I was going to write a diary entry a while back, but never got around to it, about being followed in Beeley woods, part of the Wisewood close to the border with the netherlands, but I didn't ever get around to it. Anyway, I'm sure I've been back to Beeley woods since, and I did again today. There is a part of those woods known as the Dead wood, because the trees are twisted as if in their final death throes -- and in there, appropriately enough I found a makeshift camp with a spit, the kind of which is used to rotate meat over a fire. The place was deserted, but as I approached, a vision came to me of a human being being roasted over lapping flames. The person on that spit was me. I at once felt horribly disgusted to the core, yet also found it faintly erotic. I have no idea where the vision came from, since the apparatus that I observed has clearly yet to be used, and up until now no fire had scorched the earth below it, not that I could ascertain anyway.
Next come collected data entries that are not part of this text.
#[global] Instance keeps_preorder {S} (P : S → Prop) : PreOrder (keeps P).
Proof. split; unfold keeps; [intros s Hs|intros s1 s2 s3 H1 H2 Hs]; auto. Qed.

(** The preorder "the observation [f] does not change". *)
Definition frames {S A} (f : S → A) (s s' : S) : Prop := f s = f s'.

#[global] Instance frames_preorder {S A} (f : S → A) : PreOrder (frames f).
Proof. split; unfold frames; [intros s|intros s1 s2 s3]; congruence. Qed.

(** A [step_auto] proof walks the syntax of a handler, splitting its conditionals
    and matches, and leaves the primitive updates. *)
Ltac step_case :=
  match goal with
  | |- steps _ (match ?x with _ => _ end) => destruct x eqn:?
  | |- steps _ (if ?b then _ else _) => destruct b eqn:?
  | |- steps _ (let '(_, _) := ?x in _) => destruct x eqn:?
  end.
Ltac step_auto :=
  repeat first
    [ progress intros
    | apply steps_ret | apply steps_raise | apply steps_gets | apply steps_get
    | apply steps_lift | apply steps_ignore; [apply _|] | apply steps_when; [apply _|]
    | apply steps_for_each; [apply _|] | apply steps_try; [apply _| |]
    | apply steps_bind; [apply _| |] | step_case
    | solve [eauto with steps] ].

(** ** Ordered dictionaries

    A Python [dict] with string keys: iteration is in insertion order, and
    assigning to a present key keeps its position. *)
Definition dict (V : Type) : Type := list (string * V).

Section Dict.
Context {V : Type}.
Implicit Types (d : dict V) (k : string) (v : V).

Fixpoint dget k d : option V :=
  match d with
  | [] => None
  | (k', v) :: d => if decide (k = k') then Some v else dget k d
  end.

Fixpoint dset k v d : dict V :=
  match d with
  | [] => [(k, v)]
  | (k', v') :: d => if decide (k = k') then (k, v) :: d else (k', v') :: dset k v d
  end.

(** [d.pop(k, None)] without the value; a dictionary holds a key once. *)
Fixpoint ddel k d : dict V :=
  match d with
  | [] => []
  | (k', v') :: d => if decide (k = k') then ddel k d else (k', v') :: ddel k d
  end.

Definition dkeys d : list string := d.*1.
Definition dvals d : list V := d.*2.
Definition dmem k d : bool := bool_decide (is_Some (dget k d)).

Lemma dget_dset k k' v d :
  dget k' (dset k v d) = if decide (k' = k) then Some v else dget k' d.
Proof. induction d as [|[k1 v1] d IH]; repeat (case_decide || simplify_eq/=); auto. Qed.

Lemma dget_dset_eq k v d : dget k (dset k v d) = Some v.
Proof. rewrite dget_dset. by case_decide. Qed.

Lemma dget_dset_ne k k' v d : k ≠ k' → dget k' (dset k v d) = dget k' d.
Proof. intros. rewrite dget_dset. by case_decide. Qed.

Lemma dget_ddel k k' d :
  dget k' (ddel k d) = if decide (k' = k) then None else dget k' d.
Proof. induction d as [|[k1 v1] d IH]; repeat (case_decide || simplify_eq/=); auto. Qed.

Lemma dget_ddel_eq k d : dget k (ddel k d) = None.
Proof. rewrite dget_ddel. by case_decide. Qed.

Lemma dget_ddel_ne k k' d : k ≠ k' → dget k' (ddel k d) = dget k' d.
Proof. intros. rewrite dget_ddel. by case_decide. Qed.

Lemma dget_in k v d : dget k d = Some v → (k, v) ∈ d.
Proof.
  induction d as [|[k1 v1] d IH]; [done|]. simpl. case_decide; intros ?; simplify_eq.
  - left.
  - right. auto.
Qed.

Lemma dget_None k d : dget k d = None ↔ k ∉ dkeys d.
Proof.
  induction d as [|[k1 v1] d IH]; simpl; [by split; [intros _ ?%elem_of_nil|]|].
  rewrite not_elem_of_cons. case_decide; [by split; [|intros []]|]. rewrite IH. tauto.
Qed.

Lemma dget_is_Some k d : is_Some (dget k d) ↔ k ∈ dkeys d.
Proof.
  rewrite <-(not_eq_None_Some (dget k d)), dget_None.
  destruct (decide (k ∈ dkeys d)); naive_solver.
Qed.

Lemma in_dget k v d : NoDup (dkeys d) → (k, v) ∈ d → dget k d = Some v.
Proof.
  induction d as [|[k1 v1] d IH]; simpl; [by intros _ ?%elem_of_nil|].
  intros [Hk Hd]%NoDup_cons [?|Hin]%elem_of_cons; simplify_eq; [by case_decide|].
  case_decide; subst; [|by apply IH].
  exfalso. apply Hk. by apply (list_elem_of_fmap_2 fst) in Hin.
Qed.

Lemma dkeys_dset k v d :
  dkeys (dset k v d) = if decide (k ∈ dkeys d) then dkeys d else dkeys d ++ [k].
Proof.
  induction d as [|[k1 v1] d IH]; [done|]. change (dkeys ((k1, v1) :: d)) with (k1 :: dkeys d).
  cbn [dset]. destruct (decide (k = k1)) as [->|Hne].
  - by rewrite decide_True by left.
  - cbn [dkeys fmap list_fmap fst]. fold (dkeys (dset k v d)). rewrite IH.
    destruct (decide (k ∈ dkeys d)) as [Hin|Hnin].
    + by rewrite decide_True by by right.
    + rewrite decide_False; [done|]. intros [?|?]%elem_of_cons; done.
Qed.

Lemma dkeys_ddel k d : dkeys (ddel k d) = filter (.≠ k) (dkeys d).
Proof.
  induction d as [|[k1 v1] d IH]; [done|]. simpl. rewrite filter_cons.
  repeat case_decide; subst; simpl; congruence.
Qed.

Lemma NoDup_dset k v d : NoDup (dkeys d) → NoDup (dkeys (dset k v d)).
Proof.
  intros Hd. rewrite dkeys_dset. case_decide; [done|].
  apply NoDup_app. split_and!; [done| |apply NoDup_singleton]. set_solver.
Qed.

Lemma NoDup_ddel k d : NoDup (dkeys d) → NoDup (dkeys (ddel k d)).
Proof. intros. rewrite dkeys_ddel. by apply NoDup_filter. Qed.

Lemma ddel_notin k d : dget k d = None → ddel k d = d.
Proof.
  induction d as [|[k1 v1] d IH]; [done|]. simpl. case_decide; [done|]. intros.
  f_equal. auto.
Qed.

Lemma length_ddel k v d :
  NoDup (dkeys d) → dget k d = Some v → length d = S (length (ddel k d)).
Proof.
  induction d as [|[k1 v1] d IH]; simpl; [done|].
  intros [Hk Hd]%NoDup_cons Hg. case_decide; simplify_eq/=; [|by rewrite <-IH].
  by rewrite ddel_notin by by apply dget_None.
Qed.

Lemma dvals_ddel k v d :
  NoDup (dkeys d) → dget k d = Some v → dvals d ≡ₚ v :: dvals (ddel k d).
Proof.
  induction d as [|[k1 v1] d IH]; simpl; [done|].
  intros [Hk Hd]%NoDup_cons Hg. case_decide; simplify_eq/=.
  - by rewrite ddel_notin by by apply dget_None.
  - fold (dvals d) (dvals (ddel k d)). rewrite IH by done. apply Permutation_swap.
Qed.

Lemma dvals_dset_new k v d : dget k d = None → dvals (dset k v d) = dvals d ++ [v].
Proof.
  induction d as [|[k1 v1] d IH]; simpl; [done|]. case_decide; [done|]. intros.
  simpl. f_equal. by apply IH.
Qed.

Lemma length_dset_new k v d : dget k d = None → length (dset k v d) = S (length d).
Proof.
  induction d as [|[k1 v1] d IH]; simpl; [done|]. case_decide; [done|]. simpl. auto.
Qed.

Lemma length_dset_old k v d : is_Some (dget k d) → length (dset k v d) = length d.
Proof.
  induction d as [|[k1 v1] d IH]; simpl; [by intros [? ?]|].
  case_decide; simpl; [done|]. auto.
Qed.
End Dict.


Lemma dget_fmap {V W} (f : V → W) k (d : dict V) :
  dget k ((λ p, (p.1, f p.2)) <$> d) = f <$> dget k d.
Proof. induction d as [|[k1 v1] d IH]; [done|]. simpl. by case_decide. Qed.

(** A filter that keeps everything. *)
Lemma filter_all {A} (P : A → Prop) `{!∀ x, Decision (P x)} (l : list A) :
  Forall P l → filter P l = l.
Proof. induction 1 as [|x l Hx Hl IH]; [done|]. rewrite filter_cons_True by done. by rewrite IH. Qed.

(** ** Truthiness and small Python helpers *)

Definition truthy_str (o : option string) : bool :=
  match o with Some s => negb (bool_decide (s = ""%string)) | None => false end.

(** [l[i] = f(l[i])] for an in-range index; Python raises otherwise. *)
Definition list_update {A} (l : list A) (i : nat) (f : A → A) : res (list A) :=
  match l !! i with Some x => Ok (<[i := f x]> l) | None => Raise IndexError end.

Lemma list_update_Ok {A} (l : list A) i f l' :
  list_update l i f = Ok l' → ∃ x, l !! i = Some x ∧ l' = <[i := f x]> l.
Proof. unfold list_update. destruct (l !! i) eqn:E; intros; simplify_eq; eauto. Qed.

(** ** Sums *)

Definition Zsum (l : list Z) : Z := foldr Z.add 0 l.

Lemma Zsum_app l1 l2 : Zsum (l1 ++ l2) = Zsum l1 + Zsum l2.
Proof. induction l1 as [|x l1 IH]; simpl; [done|]. rewrite IH. lia. Qed.

Lemma Zsum_nonneg l : Forall (λ x, 0 ≤ x) l → 0 ≤ Zsum l.
Proof. induction 1; simpl; lia. Qed.

Lemma Zsum_perm l1 l2 : l1 ≡ₚ l2 → Zsum l1 = Zsum l2.
Proof. induction 1; simpl; lia. Qed.

(** ** Case analysis on the outcome of Python code *)

Ltac py_case :=
  match goal with
  | H : context [match ?x with _ => _ end] |- _ => destruct x eqn:?; simplify_eq/=
  | H : context [if ?b then _ else _] |- _ => destruct b eqn:?; simplify_eq/=
  | |- context [match ?x with _ => _ end] => destruct x eqn:?; simplify_eq/=
  end.

(** Turn boolean comparisons into propositions. *)
Ltac bool_to_prop :=
  repeat match goal with
  | H : bool_decide _ = true |- _ => apply bool_decide_eq_true_1 in H
  | H : bool_decide _ = false |- _ => apply bool_decide_eq_false_1 in H
  | H : (_ <? _) = true |- _ => apply Z.ltb_lt in H
  | H : (_ <? _) = false |- _ => apply Z.ltb_ge in H
  | H : (_ <=? _) = true |- _ => apply Z.leb_le in H
  | H : (_ <=? _) = false |- _ => apply Z.leb_gt in H
  | H : (_ =? _) = true |- _ => apply Z.eqb_eq in H
  | H : (_ =? _) = false |- _ => apply Z.eqb_neq in H
  | H : _ && _ = true |- _ => apply andb_true_iff in H as [? ?]
  | H : _ || _ = false |- _ => apply orb_false_iff in H as [? ?]
  | H : negb _ = true |- _ => apply negb_true_iff in H
  | H : negb _ = false |- _ => apply negb_false_iff in H
  end.

(** ** ASCII strings *)

Definition lower_ascii (c : Ascii.ascii) : Ascii.ascii :=
  let n := Ascii.nat_of_ascii c in
  if bool_decide (65 ≤ n)%nat && bool_decide (n ≤ 90)%nat
  then Ascii.ascii_of_nat (n + 32) else c.

(** [s.lower()] on ASCII text. *)
Fixpoint lower (s : string) : string :=
  match s with
  | EmptyString => EmptyString
  | String c s => String (lower_ascii c) (lower s)
  end.

(** [s.startswith(p)] *)
Definition startswith (s p : string) : bool := String.prefix p s.

Lemma startswith_spec s p : startswith s p = true ↔ ∃ t, s = (p +:+ t)%string.
Proof.
  unfold startswith. revert s. induction p as [|c p IH]; intros s; simpl.
  - split; [by eexists|]. by destruct s.
  - destruct s as [|c' s]; simpl; [split; [done|by intros [t ?]]|].
    destruct (Ascii.ascii_dec c c') as [->|Hne].
    + rewrite IH. split; intros [t Ht]; exists t; [by rewrite Ht|].
      unfold String.app in Ht. simpl in Ht. by simplify_eq.
    + split; [done|]. intros [t Ht]. unfold String.app in Ht. simpl in Ht. by simplify_eq.
Qed.

Lemma substring_all s : String.substring 0 (String.length s) s = s.
Proof. induction s as [|c s IH]; simpl; [done|]. by rewrite IH. Qed.

(** [s.split(chr(sep))] *)
Fixpoint split_on (sep : nat) (s : string) : list string :=
  match s with
  | EmptyString => [""%string]
  | String c s' =>
      if bool_decide (Ascii.nat_of_ascii c = sep) then ""%string :: split_on sep s'
      else match split_on sep s' with
           | t :: ts => String c t :: ts
           | [] => [String c ""%string]
           end
  end.

(** ** Integer division and list comprehensions that may raise *)

(** [a // b] and [a % b]: floor division, as [Z.div] and [Z.modulo]. *)
Definition floordiv (a b : Z) : res Z := if b =? 0 then Raise ZeroDivisionError else Ok (a / b).
Definition pymod (a b : Z) : res Z := if b =? 0 then Raise ZeroDivisionError else Ok (a mod b).

Lemma floordiv_Ok a b : b ≠ 0 → floordiv a b = Ok (a / b).
Proof. intros H. unfold floordiv. by rewrite (proj2 (Z.eqb_neq b 0) H). Qed.

Lemma pymod_Ok a b : b ≠ 0 → pymod a b = Ok (a mod b).
Proof. intros H. unfold pymod. by rewrite (proj2 (Z.eqb_neq b 0) H). Qed.

Lemma mapM_Ok {A B} (f : A → res B) (g : A → B) l :
  (∀ x, x ∈ l → f x = Ok (g x)) → mapM f l = Ok (g <$> l).
Proof.
  induction l as [|x l IH]; intros H; simpl; [done|].
  rewrite (H x) by left. simpl. rewrite IH; [done|]. intros y Hy. apply H. by right.
Qed.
I'm not sure either whether I was alive on the spit, or already dead, which is a troubling thought in itself. I don't think I was followed on this visit, but the previous memory made me think that there were eyes that were watching -- could have been the organic network, of course, but you can usually tell the difference between the watching of trees and plants, and the watching of actual eyes.
This got me to thinking about who would commit such a heinous crime, and the answer can only be those who exist in the netherlands -- the location of the spit being close enough to the border that you can see it -- although technically in that area between the Dun and the Great Northern Causeway, which is still part of Hellsborough. Of course, if the perpetrators were one of the netherlander clans, that would make it human sacrifice and cannibalism. The dead wood is only a little way from the Dun itself, a place known in antiquity as somewhere where human sacrifice has taken place, as recorded in the famous lines:
The shelving, slimy river Dun,
Each year a daughter or a son.
Today, I located a place that I had been expecting to find, I've named it Ripperthroat gorge. Did I spot a ripperthroat, no -- but then I had Shad with me, so his scent, and mine, would have forced them into hiding had they been about anyway, and it was daytime, so if they were about, they would have been deep in hiding, and I wasn't about to start poking about and trying to wake a rippertrhoat from its slumber, that would seem to be a somewhat silly thing to do. But I expect that I have walked in their lair, there were signs, smelting, a wooltard jaw bone (I'm not an expert on wooltard anatomy, but that's what it looked like to me), a lot of wool strewn about, and a scent that had Shad on edge, and was unusual -- not something I smell in Hellsborough, or have smelt anywhere else to be honest. I'm thinking that maybe I should go back at night without Shad, I am feeling an affiliation with the ripperthroat, I know they'll not harm me, I feel at one with them, I feel I am part of the pack, that I am ripperthroat.